Portrait of Adele Bloch-Bauer: The Klimt Femme-Fatale
“Oh look, another portrait of an upper-class lady decked in Klimt’s weird gold style,” you might think… Look again. Completed in 1907, the portrait was commissioned by Adele’s husband Ferdinand Bloch-Bauer.
Born 1881 to a wealthy Jewish banking family, Adele was far from a simpering lady awaiting further status in a marriage proposal; she was characterized as high-strung and outspoken–who when denied entry into university because of her gender–learned three languages and classic literature by her own devices. When she turned eighteen, she and Fredinand were married. Adele dies at age forty-three of meningitis and suffers health concerns throughout her life but was truly a lady who refused to be defined by illness and the constraints of her time period.
Rumors of An Affair
Rumors abound as to a lover affair between Gustav Klimt and the model of the portrait Adele Bloch-Bauer. Though it is said she only communicated this to her physician and personal maid. It is rumored, also, that she is the inspiration of Klimt’s most erotic painting–Judith I. Klimt’s detail of the face on this mentioned painting strongly resembles that of Adele’s portrait here, which scholars have also made note of.

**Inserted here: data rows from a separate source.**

(** * Slack MCP server: dispatch layer (src/main.py)

    A shallow embedding of the tool registry [TOOLS], the remote client
    [SlackClient], the credential fetch [nango_credentials] and the two
    request handlers [list_tools] and [call_tool], followed by the
    properties of the dispatch contract.

    Conventions of the embedding.
    - A Python value that travels through the handlers (tool arguments,
      decoded response bodies, credentials) is a JSON value; Python's
      [None] is [JNull].  Numbers are Python ints ([Z]); floats are
      outside the model.
    - A Python [str] is a [string] whose characters are read as code
      points 0..255.
    - A [dict] is an association list in insertion order.
    - The network is an oracle [World]; every request handed to httpx
      and every line printed on the diagnostic stream is appended to a
      trace, so "how many outbound calls" is a question about the trace. *)

From Stdlib Require Import ZArith List String Ascii Bool Lia DecimalString.
Import ListNotations.
Local Open Scope list_scope.
Local Open Scope Z_scope.
Local Open Scope string_scope.

(** ** Python values *)

#[local] Set Warnings "-register-all".

Inductive json : Type :=
| JNull
| JBool (b : bool)
| JInt (n : Z)
| JStr (s : string)
| JArr (items : list json)
| JObj (fields : list (string * json)).

Definition dict := list (string * json).

(** [d.get(key)] on a dict; first binding wins (keys are unique in a
    Python dict, so this is the only binding). *)
Fixpoint lookup (key : string) (d : dict) : option json :=
  match d with
  | [] => None
  | (k, v) :: rest => if String.eqb k key then Some v else lookup key rest
  end.

(** [d.get(key, default)]. *)
Definition dict_get (d : dict) (key : string) (default : json) : json :=
  match lookup key d with
  | Some v => v
  | None => default
  end.

(** Truth value of an object, as tested by [if x:] and [not x]. *)
Definition truthy (v : json) : bool :=
  match v with
  | JNull => false
  | JBool b => b
  | JInt n => negb (n =? 0)%Z
  | JStr s => negb (String.eqb s EmptyString)
  | JArr items => match items with [] => false | _ => true end
  | JObj fields => match fields with [] => false | _ => true end
  end.

(** [type(v).__name__]. *)
Definition type_name (v : json) : string :=
  match v with
  | JNull => "NoneType"
  | JBool _ => "bool"
  | JInt _ => "int"
  | JStr _ => "str"
  | JArr _ => "list"
  | JObj _ => "dict"
  end.

(** ** Text: decimal, hexadecimal, [repr], [str], [json.dumps], [urlencode] *)

Definition str_int (n : Z) : string := NilZero.string_of_int (Z.to_int n).

Definition chr (n : N) : string := String (ascii_of_N n) EmptyString.

Definition hex_digit (upper : bool) (d : N) : string :=
  if (d <? 10)%N then chr (48 + d)
  else chr ((if upper then 55 else 87) + d).

(** Two hexadecimal digits of a byte. *)
Definition hex2 (upper : bool) (c : N) : string :=
  hex_digit upper (c / 16) ++ hex_digit upper (c mod 16).

Fixpoint flat_map_string (f : ascii -> string) (s : string) : string :=
  match s with
  | EmptyString => EmptyString
  | String c rest => f c ++ flat_map_string f rest
  end.

Fixpoint contains_char (c : ascii) (s : string) : bool :=
  match s with
  | EmptyString => false
  | String c' rest => Ascii.eqb c c' || contains_char c rest
  end.
(** * A shallow embedding of the biothings merge builder and record chain

    The development follows two source files:
    - [biothings/hub/datatransform/record_chain.py] (class [RecChain]),
      embedded in [Module RecChain];
    - [biothings/databuild/builder.py] (class [DataBuilder]), embedded in
      [Module Builder].

    Python exceptions are values of [exn]; a computation that may raise
    returns a [result]. *)

From stdpp Require Import gmap strings list fin_maps pretty relations.

Open Scope string_scope.
Open Scope nat_scope.
Open Scope list_scope.

(** ** Python exceptions *)

Inductive exn : Type :=
| KeyboardInterrupt
| SystemExit
| AssertionError (msg : string)
| KeyError (key : string)
| IndexError (msg : string)
| TypeError (msg : string)
| AttributeError (msg : string)
| ValueError (msg : string)
| NotImplementedError (msg : string)
| NetworkXError (msg : string)
| BuilderException (msg : string)
| ResumeException (msg : string)
| OtherException (cls msg : string).

#[global] Instance exn_eq_dec : EqDecision exn.
Proof. solve_decision. Defined.

Inductive result (A : Type) : Type :=
| Ok (a : A)
| Raise (e : exn).
Arguments Ok {A} a.
Arguments Raise {A} e.

(** How a generator ends: it is exhausted, it raises, or the model runs out
    of fuel (the Python code recurses without bound). *)
Inductive stop : Type :=
| Finished
| Raised (e : exn)
| OutOfFuel.

(** [for x in xs: yield from f(x)]: the items produced before the first
    generator that does not finish, and how the whole loop ends. *)
Fixpoint gen_concat {A B : Type} (f : A → list B * stop) (xs : list A)
  : list B * stop :=
  match xs with
  | [] => ([], Finished)
  | x :: xs' =>
      match f x with
      | (ys, Finished) => let '(zs, st) := gen_concat f xs' in (ys ++ zs, st)
      | (ys, st) => (ys, st)
      end
  end.

(** ** record_chain.py *)

Module RecChain.

(** Node identifiers: the hashable values the hub uses as ids. *)
Inductive ident : Type :=
| IInt (z : Z)
| IStr (s : string).

#[global] Instance ident_eq_dec : EqDecision ident.
Proof. solve_decision. Defined.

(** Arguments that are not chains: one identifier or a list of them. *)
Inductive pyobj : Type :=
| OId (i : ident)
| OList (l : list ident).

(** [for id in ids]: an int is not iterable, a str iterates over its
    characters, a list over its elements. *)
Definition py_iter (o : pyobj) : result (list ident) :=
  match o with
  | OId (IInt _) => Raise (TypeError "'int' object is not iterable")
  | OId (IStr s) => Ok ((λ c, IStr (String c EmptyString)) <$> String.list_ascii_of_string s)
  | OList l => Ok l
  end.
(** * SportEase: slot reservation, booking and payment confirmation

    A shallow embedding of the booking core of [src/main.py]
    ([reserve_slots], [create_booking], [confirm_payment]) over an
    in-memory model of the MongoDB collections it touches, of the
    handlers that read them ([get_slots], [list_bookings]) and of
    [add_review], and the properties of that code. *)

From Stdlib Require Import ZArith NArith Floats Ascii String.
From stdpp Require Import gmap strings list fin_maps sorting.

Local Open Scope Z_scope.

(** ** BSON object ids

    [bson.ObjectId(s)] takes a string of exactly 24 characters and reads
    it with [bytes.fromhex]: pairs of hexadecimal digits, in either
    case, where ASCII white space before a pair is skipped.  Without
    white space the result is the usual id of 12 bytes; with white space
    it has fewer bytes, and [ObjectId] does not look at their number.
    [str] prints two digits for each byte, in lower case.

    An id is held as a number: an id of 12 bytes as its value, which is
    below [2^96]; an id of [k < 12] bytes as its value plus
    [(12 - k) * 2^96]. *)

Abbreviation ObjectId := N.

Definition hex_digit (c : ascii) : option N :=
  let n := N_of_ascii c in
  if ((48 <=? n) && (n <=? 57))%N then Some (n - 48)%N
  else if ((97 <=? n) && (n <=? 102))%N then Some (n - 87)%N
  else if ((65 <=? n) && (n <=? 70))%N then Some (n - 55)%N
  else None.

(** [Py_ISSPACE]: the space and the characters 9 to 13. *)
Definition is_space (c : ascii) : bool :=
  let n := N_of_ascii c in
  ((n =? 32) || ((9 <=? n) && (n <=? 13)))%N.

(** [bytes.fromhex]: the value of the bytes read and their number. *)
Fixpoint fromhex (acc : N) (len : nat) (s : string) : option (N * nat) :=
  match s with
  | EmptyString => Some (acc, len)
  | String c s' =>
      if is_space c then fromhex acc len s'
      else
        match hex_digit c, s' with
        | Some top, String c' s'' =>
            match hex_digit c' with
            | Some bot => fromhex (256 * acc + 16 * top + bot)%N (S len) s''
            | None => None
            end
        | _, _ => None
        end
  end.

Klimt did have many affairs throughout his life, refusing the attachment of marriage as a contract. He is called the Painter of Women:
The exhibition “Klimt und die Frauen” (Klimt – Painter of Women) at the Österreichische Galerie Belvedere in Vienna is a huge success with over 120,000 visitors until today. The museum hosts the world’s largest collection of Klimt paintings, but the last special exhibition of the painter’s work at the Belvedere dates back to his 100th birthday in 1962. In the mid-1980s, at the exhibition “Dream and Reality” at the Wiener Künstlerhaus, Klimt’s paintings were for the last time presented in a special exhibition to the public in Vienna. The permanent collection was of course always accessible and the Belvedere generously lent its Klimt’s to important exhibitions around the world, such as in Zurich in 1992, in Tokyo in 1996 and in Milan in 1999. “Klimt und die Frauen” presents the first virtually complete overview of Klimt’s female portraits.
At the center of the exhibition is the painter’s probably most important and best-known work group, the portraits of women. It is complemented by allegoric paintings such [as] Judith I and II, The Kiss or Water Snake.
In 1840, German poet Friedrich Hebbel reinterpreted the myth: Judith was still a widow, but a virgin because her husband had been impotent. Sexually frustrated, she was attracted by the Assyrian Holofernes and killed him as a personal vengeance. In Sigmund Freud’s interpretation of 1917, Judith agreed with Hebbel: Judith killed the Assyrian because he had taken her virginity. Cutting of his head was, according to Freud, a symbol for Holofernes’ castration. According to Daniela Hammer – the information on Judith comes from her catalogue essay – Klimt’s portrait falls in the same category: She is a strong and independent woman who challenges male dominance, the femme fatale symbolizes an eternal truth. [source]
Gustav Klimt renders Adele with fragility and an air of seduction. Aligned with the Egyptian eye symbols, the viewer’s eye follows this column straight to her face. Is she Klimt’s radiant sun, his shining light and inspiration? “Though he had numerous affairs with his models he kept his affairs discreet and he avoided personal scandal despite fathering at least 14 children,” states writer Charles Moffat.
Journey of the Portrait Home
The portrait was seized by the Nazis during World War II but reclaimed by Adele’s heirs when ownership of the work was contested by various original owners in the Austrian state. Ruling of ownership was given to family members of the Bouch-Bauer line, thus Maria Altman. The portrait had been seized after Austria had been taken by the Nazi’s, Adele had passed on and her husband had fled to Switzerland. In his 1945 last will and testament, Ferdinand Bouch-Bauer designates his nieces and nephews, including Maria Altmann, as the inheritors of his estate. Altmann passed shortly before her 95th birthday in 2011, but the legacy of this work and the Bouch-Bauer line is documented in films such as Stealing Klimt (2007) and Adele’s Wish (2008 – by filmmaker Terrence Turner, husband of Altmann’s great-niece).